As states that permit sales of only medical marijuana transition to legalizing recreational use of pot, Portland reporter Gillian Flaccus noticed a trend in Oregon: most medical pot dispensaries were closing. She asked why, and what were the effects on patients?
Teaming with Los Angeles-based data reporter Angel Kastanis, the AP set out to answer that question. Kastanis had spent six months compiling a first-of-its-kind national data set on medical marijuana patients, and Flaccus used it to produce an exclusive all-formats package showing that when states legalize pot for all, medical marijuana patients often are left with fewer, and costlier, options.
Kastanis and Flaccus are members of AP’s marijuana beat team, formed last year to cover the exploding cannabis industry. Two-thirds of the states now have legal medical marijuana and that segment of the overall cannabis market generates billions in revenue. But hard data on patients using medical marijuana has been difficult to find because states have inconsistent record-keeping requirements and practices.
To build a national database, Kastanis reached out to the individual states and Washington, D.C., to get the latest numbers on how many patients were enrolled in medical marijuana programs. It quickly turned into a larger project, aimed at getting historical counts and demographic information to track trends.

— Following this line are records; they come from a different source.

(** * Darkob live user-activity panel: a shallow embedding of [darkob_panel.py]

    The development follows the order of the Python module: text primitives
    of the Python runtime, the line parser and the user-key normaliser, the
    aggregation index, the broadcaster, the bounded full scan, the backward
    file reader with the historical paginator, and the stats endpoint. *)

From Stdlib Require Import ZArith NArith Lia List.
From Stdlib.Strings Require Import Ascii String Byte.
From stdpp Require Import gmap list strings.
From stdpp Require Import sorting.

Local Open Scope Z_scope.
#[local] Set Warnings "-clear-no-such-hyp".

(** ** Python text

    A Python [str] is a sequence of Unicode code points; a [bytes] object is
    a sequence of bytes. *)

Abbreviation char := N (only parsing).
Abbreviation str := (list N) (only parsing).
Abbreviation bytes := (list byte) (only parsing).

#[global] Instance byte_eq_decision : EqDecision byte := byte_eq_dec.

(** String and bytes literals of the source. *)
Definition lit (s : string) : str := N_of_ascii <$> list_ascii_of_string s.
Definition blit (s : string) : bytes := list_byte_of_string s.

Definition LF : char := 10%N.
Definition BAR : char := 124%N.
Definition DOT : char := 46%N.
Definition bLF : byte := "010"%byte.

Definition in_range (lo hi c : N) : bool := (lo <=? c)%N && (c <=? hi)%N.

(** [str.isspace] for one character, which is also the class [\s] of [re]
    on [str] patterns: the white space table of CPython. *)
Definition is_space (c : char) : bool :=
  in_range 9 13 c || in_range 28 32 c || (c =? 133)%N || (c =? 160)%N
  || (c =? 5760)%N || in_range 8192 8202 c || (c =? 8232)%N
  || (c =? 8233)%N || (c =? 8239)%N || (c =? 8287)%N || (c =? 12288)%N.

Definition is_ascii_digit (c : char) : bool := in_range 48 57 c.

(** What the Python runtime brings and the module does not define: the
    Unicode tables behind [\d] and [str.isdigit] above U+007F, and the UTF-8
    codec with [errors="ignore"].  The laws are the facts of the Unicode
    standard the module relies on: a decimal digit is not white space, and
    ASCII bytes decode to themselves. *)
Class PyRuntime := {
  unicode_decimal : char → bool;
  unicode_digit : char → bool;
  utf8_ignore : bytes → str;
  unicode_decimal_not_space c :
    unicode_decimal c = true → is_space c = false;
  utf8_ignore_ascii bs :
    Forall (λ b, (Byte.to_N b < 128)%N) bs → utf8_ignore bs = Byte.to_N <$> bs
}.

Section Text.
Context `{PyRuntime}.

(** The class [\d] of [re] on a [str] pattern. *)
Definition is_decimal (c : char) : bool :=
  if (c <? 128)%N then is_ascii_digit c else unicode_decimal c.

(** One character of [str.isdigit]. *)
Definition is_digit_char (c : char) : bool :=
  if (c <? 128)%N then is_ascii_digit c else unicode_digit c.

(** [s.isdigit()]: every character is a digit and there is at least one. *)
Definition isdigit (s : str) : bool :=
  match s with
  | [] => false
  | _ => forallb is_digit_char s
  end.

(** [b.decode("utf-8", errors="ignore")]. *)
Definition decode (b : bytes) : str := utf8_ignore b.
End Text.

(** [s.lstrip()], [s.rstrip()], [s.strip()] with no argument. *)
Fixpoint lstrip (s : str) : str :=
  match s with
  | c :: s' => if is_space c then lstrip s' else s
  | [] => []
  end.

It’s “incredibly useful to see this [data] all in one place, and I can already tell it’ll be a helpful resource for years to come.”
— Marijuana beat team journalist, The Boston Globe
Kastanis submitted dozens of formal records requests, combed published program reports and other available public documents, and searched media reports. In some cases, states no longer had access to historical data, so she used website snapshots from The Internet Archive to obtain official PDF documents that had been replaced by the most recent program statistics.
While Kastanis did her work, Flaccus was hearing anecdotes in Oregon – one of the first states with a legal recreational market – that the medical industry was cratering. Patients who used marijuana to ease paid and address other ills felt abandoned. The data reinforced what she was hearing: Nearly two-thirds of Oregon patients had given up their medical cards and the number of retail shops dedicated to medical pot fell from 400 to two after recreational legalization. And prices were going up as a result of competition from recreational pot.
Flaccus traveled the state for two months gathering video and interviews from medical pot growers, processors and dispensaries. After many failed attempts, she found an elderly cancer patient willing to talk on camera about his struggles affording products. She shot and produced the video and took photos, while also writing full-length and abridged versions of the story.
Before the package moved in advance, Kastanis, Flaccus and marijuana team leader Frank Baker in Los Angeles held a conference call with AP data customers to discuss the data and the reporting that would go with it.
Two other team members – medical reporter Carla K. Johnson in Seattle and West Desk editor Katie Oyan – made major contributions to the package. Johnson authored a medical marijuana fact-vs.-fiction sidebar while Oyan edited the stories and developed a presentation plan that included a series of GIFs for Twitter, stacking the story and featuring it in the AP marijuana hub.
Flaccus’ story was one of the most popular on AP with strong reader engagement. The Boston Globe created its own marijuana beat team last year and one of its members sent an email thanking AP for the data, calling it “incredibly useful to see this all in one place, and I can already tell it’ll be a helpful resource for years to come.”
Indeed, the data set is just a foundation. As more states enter the market and compile information Kastanis plans to update the data twice a year, allowing AP and its subscribing data customers to track trends in this burgeoning industry at the state, region and national level.
For making the AP the go-to source for data trends on medical marijuana and shining a light on the unexpected negative consequences for patients of legalizing recreational pot use, Flaccus and Kastanis earn AP’s Best of the Week honors.